И только минут двадцать спустя до меня доходит, что Се — это не фамилия. Это первый слог имени — Се Рё Га. Здесь, сейчас, недалеко от меня, в корейской тюрьме сидит какой-то русский студент Серёга и горестно размышляет, что сидеть ему ещё не пересидеть. И если один Серёга угодил в тюрьму, то почему туда же не может угодить другой? Тьфу-тьфу, надо поскорее постучать по дереву. Кельт я или не кельт? Ничего деревянного поблизости не нахожу, поэтому незаметно стучу себя по голове. Не дай Гуань Инь, тебе Юркин угодить в местную каталажку. Нам таких приключениев почему-то вот совсем не хочется.

* * *

ЮнМи и ДжуВон сидят за столиком на верхнем этаже отеля "Mercure Ambassador". Сегодня ночью у них в программе модный бар "Rooftop Kloud". За большим панорамным окном вечерний Сеул.

Рядом за декоративной перегородкой шумят и веселятся остальные приглашённые, в основном ЧжуВонова родня. Уединившуюся парочку никто не беспокоит, мажор постарался, всех предупредил. Болтают ни о чём и сразу обо всём. ЮнМи рассказывает про китайский тур "Короны", про то, как группа чуть не заблудилась в Пекинском аэропорту Шоуду, как они потеряли Борам в Чунцинском зоопарке, потому что та засмотрелась на семейство панд и отстала от остальных, что стало поводом для бесконечных подколок и нового прозвища Боранда, придуманного той же ДжиХён. Повеселил ДжуВона и рассказ о том, как ХёМин объелась уткой по-пекински и чуть не сорвала выступление…

— А знаешь, меня ведь там замуж звал один китайский чеболь, — призналась ЮнМи. — Очень-очень богатый.

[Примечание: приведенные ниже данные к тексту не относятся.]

(** The mute flag of a configured voice: muting sets it and unmuting
    clears it, toggling inverts it and returns the new value, so that
    toggling twice restores it; none of the three touches the flag of
    another voice or any volume. *)
Theorem voice_mute_flags (configs : VoiceConfigs) (v : Voice) :
  configs v <> None ->
  isVoiceMuted (muteVoice configs v) v = true /\
  isVoiceMuted (unmuteVoice configs v) v = false /\
  snd (toggleVoiceMute configs v) = negb (isVoiceMuted configs v) /\
  isVoiceMuted (fst (toggleVoiceMute configs v)) v
    = negb (isVoiceMuted configs v) /\
  isVoiceMuted (fst (toggleVoiceMute (fst (toggleVoiceMute configs v)) v)) v
    = isVoiceMuted configs v /\
  (forall w, w <> v ->
     isVoiceMuted (muteVoice configs v) w = isVoiceMuted configs w /\
     isVoiceMuted (unmuteVoice configs v) w = isVoiceMuted configs w /\
     isVoiceMuted (fst (toggleVoiceMute configs v)) w = isVoiceMuted configs w) /\
  (forall w,
     getVoiceVolume (muteVoice configs v) w = getVoiceVolume configs w /\
     getVoiceVolume (unmuteVoice configs v) w = getVoiceVolume configs w /\
     getVoiceVolume (fst (toggleVoiceMute configs v)) w
       = getVoiceVolume configs w).
Proof.
  intros Hc.
  destruct (configs v) as [c|] eqn:E; [clear Hc | congruence].
  pose proof (toggleVoiceMute_some configs v E) as Ht.
  pose proof (toggleVoiceMute_some (fst (toggleVoiceMute configs v)) v) as Ht2.
  rewrite Ht in Ht2. cbn [fst] in Ht2.
  specialize (Ht2 _ (mapSet_same _ _ _)).
  unfold isVoiceMuted at 1 2 3 4 5 6 7.
  unfold muteVoice, unmuteVoice.
  rewrite Ht. cbn [fst snd]. rewrite Ht2. cbn [fst snd].
  rewrite E, !mapSet_same.
  cbn [isMuted withMuted flag].
  split; [reflexivity|]. split; [reflexivity|]. split; [reflexivity|].
  split; [destruct (flag (isMuted c)); reflexivity|].
  split; [destruct (flag (isMuted c)); reflexivity|].
  split.
  - intros w Hw. unfold isVoiceMuted.
    rewrite !mapSet_other by congruence. auto.
  - intros w. unfold getVoiceVolume.
    destruct (sameVoice v w) eqn:Ew.
    + apply sameVoice_true in Ew. subst w. rewrite !mapSet_same, E. auto.
    + assert (Hw : v <> w) by (intros ->; rewrite sameVoice_refl in Ew; discriminate).
      rewrite !mapSet_other by exact Hw. auto.
Qed.

Lemma voice_mute_flags_witness :
  isVoiceMuted (muteVoice initializeVoiceConfigs ALTO) ALTO = true /\
  isVoiceMuted (unmuteVoice initializeVoiceConfigs ALTO) ALTO = false /\
  snd (toggleVoiceMute initializeVoiceConfigs ALTO)
    = negb (isVoiceMuted initializeVoiceConfigs ALTO) /\
  isVoiceMuted (fst (toggleVoiceMute initializeVoiceConfigs ALTO)) ALTO
    = negb (isVoiceMuted initializeVoiceConfigs ALTO) /\
  isVoiceMuted
    (fst (toggleVoiceMute (fst (toggleVoiceMute initializeVoiceConfigs ALTO))
            ALTO)) ALTO
    = isVoiceMuted initializeVoiceConfigs ALTO /\
  (forall w, w <> ALTO ->
     isVoiceMuted (muteVoice initializeVoiceConfigs ALTO) w
       = isVoiceMuted initializeVoiceConfigs w /\
     isVoiceMuted (unmuteVoice initializeVoiceConfigs ALTO) w
       = isVoiceMuted initializeVoiceConfigs w /\
     isVoiceMuted (fst (toggleVoiceMute initializeVoiceConfigs ALTO)) w
       = isVoiceMuted initializeVoiceConfigs w) /\
  (forall w,
     getVoiceVolume (muteVoice initializeVoiceConfigs ALTO) w
       = getVoiceVolume initializeVoiceConfigs w /\
     getVoiceVolume (unmuteVoice initializeVoiceConfigs ALTO) w
       = getVoiceVolume initializeVoiceConfigs w /\
     getVoiceVolume (fst (toggleVoiceMute initializeVoiceConfigs ALTO)) w
       = getVoiceVolume initializeVoiceConfigs w).
Proof.
  apply (@voice_mute_flags initializeVoiceConfigs ALTO).
  discriminate.
Defined.

(** A volume is stored clamped to [0,1]: what is read back is 0 for a
    volume below 0, 1 for one above 1, and the volume itself in between.
    Setting it leaves the mute flags and the other volumes alone. *)
Theorem setVoiceVolume_clamps (configs : VoiceConfigs) (v : Voice) (x : Q) :
  configs v <> None ->
  let configs' := setVoiceVolume configs v x in
  (0 <= getVoiceVolume configs' v <= 1)%Q /\
  ((x <= 0)%Q -> (getVoiceVolume configs' v == 0)%Q) /\
  ((0 <= x <= 1)%Q -> (getVoiceVolume configs' v == x)%Q) /\
  ((1 <= x)%Q -> (getVoiceVolume configs' v == 1)%Q) /\
  (forall w, isVoiceMuted configs' w = isVoiceMuted configs w) /\
  (forall w, w <> v -> getVoiceVolume configs' w = getVoiceVolume configs w).
Proof.
  intros Hc configs'. subst configs'.
  unfold setVoiceVolume, getVoiceVolume, isVoiceMuted, mapSet.
  destruct (configs v) as [c|] eqn:E; [clear Hc | congruence].
  rewrite sameVoice_refl. cbn [volume withVolume js_or_else].
  assert (Hclamp : (0 <= Math_max 0 (Math_min 1 x) <= 1)%Q /\
            ((x <= 0)%Q -> (Math_max 0 (Math_min 1 x) == 0)%Q) /\
            ((0 <= x <= 1)%Q -> (Math_max 0 (Math_min 1 x) == x)%Q) /\
            ((1 <= x)%Q -> (Math_max 0 (Math_min 1 x) == 1)%Q)).
  { unfold Math_max, Math_min.
    destruct (Qle_bool 1 x) eqn:E1;
      [apply Qle_bool_iff in E1
      |apply not_true_iff_false in E1; rewrite Qle_bool_iff in E1];
    match goal with
    | |- context [Qle_bool 0 ?y] =>
        destruct (Qle_bool 0 y) eqn:E0;
        [apply Qle_bool_iff in E0
        |apply not_true_iff_false in E0; rewrite Qle_bool_iff in E0]
    end;
    repeat split; intros; lra. }
  assert (Hread : ((if truthy (Math_max 0 (Math_min 1 x))
                    then Math_max 0 (Math_min 1 x) else 0%Q)
                   == Math_max 0 (Math_min 1 x))%Q).
  { cbn [truthy Q_JSNumber].
    destruct (Qeq_bool (Math_max 0 (Math_min 1 x)) 0) eqn:Ez; cbn [negb];
      [apply Qeq_bool_iff in Ez; symmetry; exact Ez | reflexivity]. }
  destruct Hclamp as (H01 & Hlow & Hmid & Hhigh).
  rewrite Hread. repeat split; try tauto.
  - intros w. destruct (sameVoice v w) eqn:Ew; [|reflexivity].
    apply sameVoice_true in Ew. subst w. rewrite E. reflexivity.
  - intros w Hw. rewrite sameVoice_neq by congruence. reflexivity.
Qed.

Lemma setVoiceVolume_clamps_witness :
  let configs' := setVoiceVolume initializeVoiceConfigs TENOR (3 # 2) in
  (0 <= getVoiceVolume configs' TENOR <= 1)%Q /\
  ((3 # 2 <= 0)%Q -> (getVoiceVolume configs' TENOR == 0)%Q) /\
  ((0 <= 3 # 2 <= 1)%Q -> (getVoiceVolume configs' TENOR == 3 # 2)%Q) /\
  ((1 <= 3 # 2)%Q -> (getVoiceVolume configs' TENOR == 1)%Q) /\
  (forall w, isVoiceMuted configs' w = isVoiceMuted initializeVoiceConfigs w) /\
  (forall w, w <> TENOR ->
     getVoiceVolume configs' w = getVoiceVolume initializeVoiceConfigs w).
Proof.
  apply (@setVoiceVolume_clamps initializeVoiceConfigs TENOR (3 # 2)).
  discriminate.
Defined.

(** The player reads a channel back as the voice the generator gave it:
    the configuration found for the channel of a voice is that of the
    voice, and no configuration is found for a channel other than 0, 1,
    2 and 3. *)
Theorem getVoiceConfigByChannel_voice (configs : VoiceConfigs) :
  (forall v,
     getVoiceConfigByChannel configs (MIDIGenerator.getChannelForVoice (N := Q) v)
     = configs v) /\
  (forall channel : Q,
     ~ (channel == 0)%Q -> ~ (channel == 1)%Q ->
     ~ (channel == 2)%Q -> ~ (channel == 3)%Q ->
     getVoiceConfigByChannel configs channel = None).
Proof.
  split.
  - intros v. destruct v; reflexivity.
  - intros channel H0 H1 H2 H3.
    unfold getVoiceConfigByChannel, channelToVoice. cbn [find fst].
    rewrite <- Qeq_bool_iff in H0, H1, H2, H3.
    apply not_true_is_false in H0, H1, H2, H3.
    change (inject_Z 0) with 0%Q. change (inject_Z 1) with 1%Q.
    change (inject_Z 2) with 2%Q. change (inject_Z 3) with 3%Q.
    rewrite H0, H1, H2, H3. reflexivity.
Qed.

End PlayerVoices.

Такой самый миллиардерский миллиардер. И не старый ещё. Всего чуть за сорок.

— И что? — поднимает брови ДжуВон. — Надеюсь, ты согласилась?

ЮнМи показывает ему язык:

— Не дождёшься. Я такие важные решения без мамы принимать не могу.

— Я его знаю? Как его зовут?

— Сюнь Хуэй его зовут. Он когда себя назвал, я так хохотала, чуть не померла там прямо на приёме.

— И что тебя так рассмешило?

— Ну-у-у… — хихикает ЮнМи. — Если бы ты знал русский, ты бы тоже засмеялся. В общем, очень похоже на неприличное выражение. Так неудобно было ему потом отказывать.

— Ну так согласилась бы.

— Ты что?! — возмущается ЮнМи. — Никогда, ты слышишь, никогда моим мужем не будет человек с таким именем!.. К тому же, у него миллиардов маловато, каких-то жалких одиннадцать. Он даже не в первой тридцатке богатейших китайцев. Не-не, не мой тип.

Оба заливаются весёлым смехом, привлекая внимание некоторых ревниво поглядывающих в их сторону персон.

— Кстати, — спохватывается ДжуВон. — Передаю тебе огромную благодарность от всех Голубых Драконов. Парни были очень тронуты, когда ты на последнем концерте сказала, что эту песню посвящаешь нашему подразделению.

— Смотрели, да? — улыбается ЮнМи. — Привет им всем передавай. Если с начальством договоритесь, я к вам "Корону" могу через недельку привезти. СанХён, уверена, против не будет.

— Отлично! Порадуем парней.

— А ты-то как, не надумал ещё жениться?

— По больному бьёшь? Мне сначала дослужить надо, потом на ноги встать, потом… В общем, много ещё планов абсолютно не связанных с созданием семьи.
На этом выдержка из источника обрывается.